Data for this exercise
----------------------------------------
(* ===== verification/TreeScan.v ===== *)
(** * Red-black trees: searching and walking

    [tree_search], [tree_walk] and [test_rb_tree] against the table a tree stands for. *)

From S2P Require Import Prelude Tree TreeRep TreeInsert TreeSpec.

Section scan.
Context {K : Type} (compare : K → K → Z) `{Hcmp : !Comparison compare}.
Implicit Types (T : TREE K) (es : list (K * Z)).

(** ** [tree_search] *)

Lemma search_loop_spec T key : ∀ fuel t path eb em ea,
  (height t ≤ fuel)%nat → focus T t path → found compare T key t path eb em ea → StronglySorted (key_lt compare) em →
  search_loop compare fuel T key (ptr_of t) = Ret (fst <$> find_key compare key (eb ++ em ++ ea)).
Proof using Hcmp.
  assert (∀ eb em ea t path, t = E → found compare T key t path eb em ea → find_key compare key (eb ++ em ++ ea) = None) as Hnone.
  { intros eb em ea t path -> [_ Hm _ Hl Hg]. inversion Hm. by apply find_none. }
  induction fuel as [| fuel IH]; intros t path eb em ea Hfuel Hf Hfound Hs; (destruct t as [| c l n r]; [by rewrite (Hnone _ _ _ _ _ eq_refl Hfound) |]); [cbn in *; lia |].
  cbn [search_loop]. rewrite decide_False by done.
  destruct (found_step _ _ _ _ _ _ _ _ _ _ _ Hfound Hs) as (el & e & er & -> & He & _ & _ & Hsl & Hsr & Hr & Hl & Heq).
  rewrite (load_key _ _ _ _ _ _ _ _ eq_refl Hf He). obind. destruct (decide (compare e.1 key = 0)) as [H0 | Hne].
  { replace (eb ++ (el ++ e :: er) ++ ea) with ((eb ++ el) ++ e :: er ++ ea) by (by rewrite <- !app_assoc). rewrite find_split by naive_solver. done. }
  rewrite (load_focus _ _ _ Hf). obind. cbn [height node_of e_left e_right] in *. destruct (decide (compare e.1 key < 0)) as [Hlt | Hge].
  - rewrite (IH r (Fr R c n l :: path) (eb ++ el ++ [e]) er ea); [by rewrite <- !app_assoc | lia | by apply (focus_side T L) | by apply Hr | done].
  - rewrite (IH l (Fr L c n r :: path) eb el (e :: er ++ ea)); [by rewrite <- !app_assoc | lia | by apply (focus_down T L) | apply Hl; lia | done].
Qed.

(** ** [tree_walk] *)

(** The action on the entries of a table, up to the first error. *)
Fixpoint walk_list {A} (action : K → Z → A → Z * A) es (arg : A) : Z * A :=
  match es with
  | [] => (0, arg)
  | e :: es => let '(error, arg) := action e.1 e.2 arg in if decide (error = 0) then walk_list action es arg else (error, arg)
  end.

Lemma walk_list_app {A} (action : K → Z → A → Z * A) es es' arg :
  walk_list action (es ++ es') arg =
  let '(error, arg) := walk_list action es arg in if decide (error = 0) then walk_list action es' arg else (error, arg).
Proof.
  revert arg. induction es as [| e es IH]; intros arg; cbn; [done |]. destruct (action e.1 e.2 arg) as [error arg']. case_decide as H; [apply IH |].
  by rewrite decide_False.
Qed.

Definition ordered {A} (d : dir) (l : list A) : list A := match d with L => l | R => reverse l end.

Lemma walk_spec {A} (action : K → Z → A → Z * A) T first : ∀ fuel t path es arg,
  (height t < fuel)%nat → focus T t path → entries (payload T) (elems t) es →
  walk fuel T first action (ptr_of t) arg = Ret (walk_list action (ordered first es) arg).
Proof.
  induction fuel as [| fuel IH]; intros t path es arg Hfuel Hf Hes; [lia |]. cbn [walk]. rewrite (load_focus _ _ _ Hf). obind.
  destruct t as [| c l n r]; cbn [node_of elems height] in *.
  { inversion Hes. destruct first; cbn; done. }
  apply Forall2_app_inv_l in Hes as (el & er0 & Hel & Her0 & ->). inversion Her0 as [| ? e ? er He Her]. subst.
  destruct first; cbn [child_of flip e_left e_right ptr_of ordered]; (rewrite decide_False by (first [by destruct l | by destruct r])).
  - rewrite (IH l _ el _ ltac:(lia) (focus_down T L _ _ _ _ _ Hf) Hel). obind. cbn [ordered]. rewrite walk_list_app. destruct (walk_list action el arg) as [err a].
    destruct (decide (err = 0)); [| done]. cbn [of_option]. rewrite He. cbn [of_option]. obind. destruct e as [k ct]. cbn [walk_list fst snd].
    destruct (action k ct a) as [err' a']. case_decide; [| done]. by rewrite (IH r _ er _ ltac:(lia) (focus_side T L _ _ _ _ _ Hf) Her).
  - rewrite (IH r _ er _ ltac:(lia) (focus_side T L _ _ _ _ _ Hf) Her). obind. rewrite reverse_app, reverse_cons, <- app_assoc, walk_list_app. cbn [ordered].
    destruct (walk_list action (reverse er) arg) as [err a].
    destruct (decide (err = 0)); [| done]. cbn [of_option]. rewrite He. cbn [of_option]. obind. destruct e as [k ct]. cbn [app walk_list fst snd].
    destruct (action k ct a) as [err' a']. case_decide; [| done]. by rewrite (IH l _ el _ ltac:(lia) (focus_down T L _ _ _ _ _ Hf) Hel).
Qed.

(** ** [test_rb_tree] *)

Lemma test_rb_tree_spec T : ∀ fuel t path h, (height t < fuel)%nat → focus T t path → rb t h → test_rb_tree fuel T (ptr_of t) = Ret (Z.of_nat h).
Proof.
  induction fuel as [| fuel IH]; intros t path h Hfuel Hf Hrb; [lia |]. cbn [test_rb_tree]. rewrite (load_focus _ _ _ Hf). obind.
  destruct t as [| c l n r]; cbn [node_of e_left e_right e_colour height] in *; [by inversion Hrb |]. rewrite decide_False by (by destruct l).
  pose proof (focus_down T L _ _ _ _ _ Hf) as Hl. pose proof (focus_side T L _ _ _ _ _ Hf) as Hr.
  rewrite (load_focus _ _ _ Hl). obind. rewrite (load_focus _ _ _ Hr). obind. fold (col l) (col r).
  inversion Hrb as [| ? ? ? h' Hrl Hrr | ? ? ? h' Hrl Hrr Hcl Hcr]; subst.
  - rewrite decide_False by naive_solver. rewrite (IH l _ h'), (IH r _ h') by (done || lia). obind. rewrite (decide_True (P := BLACK = BLACK)), decide_True by (done || lia). f_equal. lia.
  - rewrite Hcl, Hcr. rewrite decide_False by naive_solver. rewrite (IH l _ h), (IH r _ h) by (done || lia). obind. rewrite (decide_False (P := RED = BLACK)), decide_True by (done || lia). f_equal. lia.
Qed.

(** Searching and walking read the table.  On a tree that stands for the table [es]: [tree_search] returns the
    stored key equal to the given one, or NULL when there is none; [tree_walk] applies the action to the
    entries in ascending or descending order with their counts, and stops with the first
    result that is not 0; and the self-test of debug builds finds the tree correct. *)
Theorem tree_reads_correct T es :
  represents compare T es →
  (∀ key, tree_search compare T key = Ret (fst <$> find_key compare key es)) ∧
  (∀ A (action : K → Z → A → Z * A) arg visit, tree_walk T action arg visit = Ret (walk_list action (ordered visit es) arg)) ∧
  (∃ h, test_rb_tree (S (size (links T))) T (root T) = Ret h ∧ 0 ≤ h).
Proof using Hcmp.
  intros (t & Hf & (h & Hrb) & _ & Hes & Hs & Hd & _ & _). pose proof (size_links _ _ Hf Hd) as Hsize. pose proof (height_elems t) as Hh.
  pose proof (fo_root _ _ _ Hf) as Hroot. cbn in Hroot. split_and!.
  - intros key. unfold tree_search. rewrite Hroot, (search_loop_spec T key _ t [] [] es []); [by rewrite app_nil_r | lia | done | by split; try constructor | done].
  - intros A action arg visit. unfold tree_walk. rewrite Hroot. eapply walk_spec; [lia | done | done].
  - exists (Z.of_nat h). split; [| lia]. rewrite Hroot. eapply test_rb_tree_spec; [lia | done | done].
Qed.

End scan.

Lemma tree_reads_correct_witness :
  represents by_value three [(3, 2); (5, 1); (8, 1)] ∧ tree_search by_value three 8 = Ret (Some 8) ∧ tree_search by_value three 4 = Ret None ∧
  tree_walk three (λ key count seen, (0, seen ++ [(key, count)])) [] R = Ret (0, [(8, 1); (5, 1); (3, 2)]).
Proof.
  destruct (tree_reads_correct by_value three _ three_represents) as (Hsearch & Hwalk & _).
  split; [exact three_represents |]. rewrite !Hsearch, Hwalk. split; [reflexivity |]. split; reflexivity.
Defined.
----------------------------------------
Exercise
Which lines of the records above hold the word "Hfound"? Copy each one out.

Exercise response
  induction fuel as [| fuel IH]; intros t path eb em ea Hfuel Hf Hfound Hs; (destruct t as [| c l n r]; [by rewrite (Hnone _ _ _ _ _ eq_refl Hfound) |]); [cbn in *; lia |].
  destruct (found_step _ _ _ _ _ _ _ _ _ _ _ Hfound Hs) as (el & e & er & -> & He & _ & _ & Hsl & Hsr & Hr & Hl & Heq).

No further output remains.